RECORDS TO PROCESS section start

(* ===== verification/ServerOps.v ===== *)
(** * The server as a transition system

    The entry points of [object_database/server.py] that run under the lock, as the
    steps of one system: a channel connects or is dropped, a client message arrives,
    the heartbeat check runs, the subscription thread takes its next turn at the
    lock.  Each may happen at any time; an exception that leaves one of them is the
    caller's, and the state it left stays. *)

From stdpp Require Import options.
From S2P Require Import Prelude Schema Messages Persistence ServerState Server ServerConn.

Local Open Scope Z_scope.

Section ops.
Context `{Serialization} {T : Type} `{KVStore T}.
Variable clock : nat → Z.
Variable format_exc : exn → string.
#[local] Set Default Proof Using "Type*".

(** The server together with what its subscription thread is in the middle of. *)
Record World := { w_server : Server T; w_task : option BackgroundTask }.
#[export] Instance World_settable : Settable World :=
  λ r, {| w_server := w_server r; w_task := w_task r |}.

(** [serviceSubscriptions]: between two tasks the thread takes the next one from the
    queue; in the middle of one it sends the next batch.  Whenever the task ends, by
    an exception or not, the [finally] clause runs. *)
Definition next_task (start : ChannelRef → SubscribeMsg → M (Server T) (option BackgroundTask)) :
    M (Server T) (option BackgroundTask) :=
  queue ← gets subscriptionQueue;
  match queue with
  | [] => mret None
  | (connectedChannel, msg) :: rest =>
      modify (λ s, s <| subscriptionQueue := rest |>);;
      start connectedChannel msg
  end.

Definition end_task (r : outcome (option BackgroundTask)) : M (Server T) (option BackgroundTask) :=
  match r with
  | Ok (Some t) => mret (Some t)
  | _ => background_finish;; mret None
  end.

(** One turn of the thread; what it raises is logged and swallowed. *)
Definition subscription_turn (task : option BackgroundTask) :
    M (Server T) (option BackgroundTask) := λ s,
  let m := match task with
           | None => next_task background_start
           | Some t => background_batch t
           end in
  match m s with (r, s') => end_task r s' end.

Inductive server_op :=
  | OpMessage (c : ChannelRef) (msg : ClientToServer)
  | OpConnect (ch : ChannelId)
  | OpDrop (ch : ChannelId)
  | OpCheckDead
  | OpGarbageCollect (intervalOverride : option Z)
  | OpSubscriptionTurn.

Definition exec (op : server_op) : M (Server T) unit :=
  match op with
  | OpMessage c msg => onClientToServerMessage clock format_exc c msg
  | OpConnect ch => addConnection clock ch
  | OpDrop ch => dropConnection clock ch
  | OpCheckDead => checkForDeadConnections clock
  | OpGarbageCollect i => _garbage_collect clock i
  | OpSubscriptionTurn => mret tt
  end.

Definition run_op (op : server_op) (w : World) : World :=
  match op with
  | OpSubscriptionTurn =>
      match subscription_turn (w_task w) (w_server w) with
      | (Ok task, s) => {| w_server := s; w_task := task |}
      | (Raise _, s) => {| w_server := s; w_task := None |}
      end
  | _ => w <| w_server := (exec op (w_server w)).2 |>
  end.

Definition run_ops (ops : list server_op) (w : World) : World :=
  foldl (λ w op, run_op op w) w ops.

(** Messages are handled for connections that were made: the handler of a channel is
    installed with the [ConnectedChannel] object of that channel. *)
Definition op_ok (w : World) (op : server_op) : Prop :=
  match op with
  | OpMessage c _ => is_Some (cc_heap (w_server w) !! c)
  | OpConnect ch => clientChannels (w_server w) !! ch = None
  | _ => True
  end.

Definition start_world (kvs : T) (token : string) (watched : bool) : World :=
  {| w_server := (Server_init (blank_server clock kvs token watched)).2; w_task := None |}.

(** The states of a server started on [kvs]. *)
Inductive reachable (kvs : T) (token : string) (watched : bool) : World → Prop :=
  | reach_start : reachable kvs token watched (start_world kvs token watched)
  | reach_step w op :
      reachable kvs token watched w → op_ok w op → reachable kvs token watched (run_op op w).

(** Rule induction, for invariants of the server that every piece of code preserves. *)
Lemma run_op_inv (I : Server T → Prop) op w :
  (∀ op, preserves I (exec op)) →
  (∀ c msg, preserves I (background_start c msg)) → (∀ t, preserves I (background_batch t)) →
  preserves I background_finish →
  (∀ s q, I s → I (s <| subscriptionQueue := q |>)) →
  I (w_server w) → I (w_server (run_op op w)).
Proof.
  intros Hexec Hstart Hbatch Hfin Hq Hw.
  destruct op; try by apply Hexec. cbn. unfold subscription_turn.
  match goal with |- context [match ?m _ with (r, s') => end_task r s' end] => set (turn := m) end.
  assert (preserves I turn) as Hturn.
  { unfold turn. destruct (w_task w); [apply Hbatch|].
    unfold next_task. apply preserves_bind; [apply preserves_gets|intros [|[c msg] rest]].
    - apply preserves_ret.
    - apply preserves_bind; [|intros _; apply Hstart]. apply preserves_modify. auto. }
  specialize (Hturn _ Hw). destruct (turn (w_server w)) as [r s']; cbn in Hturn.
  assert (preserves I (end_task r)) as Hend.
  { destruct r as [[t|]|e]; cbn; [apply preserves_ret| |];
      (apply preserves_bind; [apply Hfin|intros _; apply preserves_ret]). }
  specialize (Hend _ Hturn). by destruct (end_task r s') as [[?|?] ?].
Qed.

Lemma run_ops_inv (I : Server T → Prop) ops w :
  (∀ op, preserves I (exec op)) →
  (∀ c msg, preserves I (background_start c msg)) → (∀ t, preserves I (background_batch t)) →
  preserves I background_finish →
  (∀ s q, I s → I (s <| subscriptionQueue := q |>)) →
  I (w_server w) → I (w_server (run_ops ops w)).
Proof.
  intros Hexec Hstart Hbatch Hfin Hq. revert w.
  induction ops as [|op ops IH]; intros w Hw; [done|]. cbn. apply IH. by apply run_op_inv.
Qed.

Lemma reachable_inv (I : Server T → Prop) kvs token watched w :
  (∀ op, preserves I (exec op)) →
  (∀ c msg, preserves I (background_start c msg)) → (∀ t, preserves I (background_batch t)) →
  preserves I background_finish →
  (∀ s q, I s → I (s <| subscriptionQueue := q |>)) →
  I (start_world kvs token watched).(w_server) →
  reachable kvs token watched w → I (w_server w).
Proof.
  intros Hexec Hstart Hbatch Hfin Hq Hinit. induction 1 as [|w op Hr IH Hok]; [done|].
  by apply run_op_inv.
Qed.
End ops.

RECORDS TO PROCESS section end

**WHAT YOU NEED TO DO:**
For every line above that includes the word "ChannelId", return the line.

**ANSWER TO THIS TASK:**
  | OpConnect (ch : ChannelId)
  | OpDrop (ch : ChannelId)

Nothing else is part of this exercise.